Les multinationales pèsent lourd dans l’économie des pays à bas coût de production, et on peut difficilement remettre en cause le motif de leur présence, à savoir la main-d'œuvre pas chère. Surtout lorsqu’on sait qu’elles payent mieux les employés que les entreprises locales. Leur pouvoir d’influence soulève donc la question de leur volonté de participer à l’amélioration générale des conditions de travail des salariés. Notamment de ceux qu’elles font travailler indirectement, car ce sont eux qui ont le plus faible pouvoir d’achat. Or, les multinationales se contentent souvent de répondre aux exigences sociales du pays d’accueil, et renvoient la responsabilité de l’employeur à leurs fournisseurs.  Ce sont ces derniers qui peinent à progresser, étant coincés entre la législation du pays et les exigences de leurs clients.

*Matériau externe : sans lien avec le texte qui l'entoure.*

Lemma run_for_each_node N fr h S fuel n l :
  inv layers None N fr S -> enough fuel S -> S !! n = Some l ->
  run (for_each_node MAX_LAYERS fuel n) (World N fr h) = Done (map summary l) (World N fr h).
Proof.
  intros Hinv Hfuel Hl. unfold for_each_node.
  assert (Hn : (n < layers)%nat) by (rewrite <- (wf_len _ _ _ (proj1 Hinv)); by eapply lookup_lt_Some).
  run_with (run_layer_head N fr h n Hn).
  rewrite (run_layer_walk N fr h S fuel n l _ (fun acc a => acc ++ [summary a])); try done.
  - f_equal. assert (Hfold : forall l acc, fold_left (fun acc a => acc ++ [summary a]) l acc = acc ++ map summary l).
    { intros l0. induction l0 as [|a l0 IH]; intros acc; cbn; [by rewrite app_nil_r|]. by rewrite IH, <- app_assoc. }
    apply Hfold.
  - intros a nx acc Ha. run_with (run_rest_size N fr h a _ Ha). unfold summary.
    destruct (a_elems a) as [|[k x] el] eqn:He; cbn [length Nat.ltb Nat.leb].
    + assert (H0 : run (Ret 0) (World N fr h) = Done 0 (World N fr h)) by done. run_with H0.
      run_with (run_rest_orphan N fr h a _ Ha). run_with (run_rest_size N fr h a _ Ha). by rewrite He.
    + run_with (run_rest_first N fr h a _ Ha k ltac:(by rewrite He)).
      run_with (run_rest_orphan N fr h a _ Ha). run_with (run_rest_size N fr h a _ Ha). by rewrite He.
Qed.

Lemma run_node_count N fr h S fuel n l :
  inv layers None N fr S -> enough fuel S -> S !! n = Some l ->
  run (node_count MAX_LAYERS fuel n) (World N fr h) = Done (length l) (World N fr h).
Proof.
  intros Hinv Hfuel Hl. unfold node_count.
  assert (Hn : (n < layers)%nat) by (rewrite <- (wf_len _ _ _ (proj1 Hinv)); by eapply lookup_lt_Some).
  run_with (run_layer_head N fr h n Hn).
  rewrite (run_layer_walk N fr h S fuel n l _ (fun (z : nat) _ => Datatypes.S z)); try done.
  f_equal. clear. enough (forall z : nat, fold_left (fun (z : nat) _ => Datatypes.S z) l z = (length l + z)%nat) as H
    by (rewrite H; lia).
  induction l as [|a l IH]; intros z; cbn; [done|]. rewrite IH. lia.
Qed.

Lemma run_get_size_all N fr h S fuel l :
  inv layers None N fr S -> enough fuel S -> S !! 0%nat = Some l ->
  run (get_size_all fuel) (World N fr h) = Done (length (flat l)) (World N fr h).
Proof.
  intros Hinv Hfuel Hl. unfold get_size_all, directory_head.
  rewrite (run_layer_walk N fr h S fuel 0 l _ (fun (z : nat) a => (z + length (a_elems a))%nat)); try done.
  - f_equal. clear. enough (forall z : nat, fold_left (fun (z : nat) a => (z + length (a_elems a))%nat) l z = (length (flat l) + z)%nat) as H
      by (rewrite H; lia).
    induction l as [|a l IH]; intros z; [done|]. cbn [fold_left]. rewrite IH, flat_cons, length_app. lia.
  - intros a nx z Ha. by run_with (run_rest_size N fr h a _ Ha).
Qed.
End Check.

À ce niveau, le rôle des gouvernements des pays low-cost est donc essentiel, mais c’est aussi à ce niveau que le dilemme entre augmentation des salaires et création de richesse par les IDE, apparait. Toutes les parties prenantes doivent avoir la même vision de l’investissement durable, le but étant d’obtenir des efforts de la part de chaque acteur. Autrement dit, les gouvernements doivent être capables d’imposer un cadre légal favorable à l’amélioration des conditions de travail, par un dialogue entre les partis, et ce, sans craindre la fuite des multinationales. Ces dernières doivent donc être compréhensives, et doivent être capables, de leur côté, d’imposer des améliorations à leurs fournisseurs, pour soutenir l’effort étatique. L’intervention des instances gouvernementales est donc délicate, car les moyens de pression doivent être acceptables pour toutes les parties prenantes.

Le cas d’H&M

Le géant de l’habillement H&M possède des filiales et sous-traitants dans de nombreux pays low-cost, et notamment au Bangladesh où plusieurs centaines d’usines avait dû fermer leurs portes face à des révoltes de salariés. H&M premier acheteur de textile du pays  a réclamé de la part du  gouvernement du pays, une augmentation de salaire pour les salariés de ces usines de textile. L’intervention d’H&M, entre dans le cadre d’une politique de responsabilité sociétale, et les conséquences positives de cette intervention, montrent le rôle important qu’ont à jouer les multinationales. Le gouvernement a également été contraint d’agir pour éviter la paralysie de son économie, mais la prise de parti du parton d’H&M envers les salariés du pays, a eu un effet important, notamment sur les fournisseurs. Les multinationales peuvent donc être des bienfaitrices si elles en ont la volonté. Tâche aux gouvernements des pays low-cost, de sensibiliser les multinationales peu responsables, aux problématiques locales, pour les inciter à faire pression sur les fournisseurs, et à accepter une hausse de leurs coûts de production pour l’intérêt général. Les entreprises comme H&M, sont de plus en plus nombreuses à se soucier de leur impact sociétal, et leurs actions étaient jusqu’alors volontaires. Il s’agit donc maintenant, de cadrer ces actions et d’inciter le plus grand nombre, à adopter un comportement responsable, laissant ainsi une plus grande marge de manœuvre aux pays low-cost, pour concilier développement économique et développement social.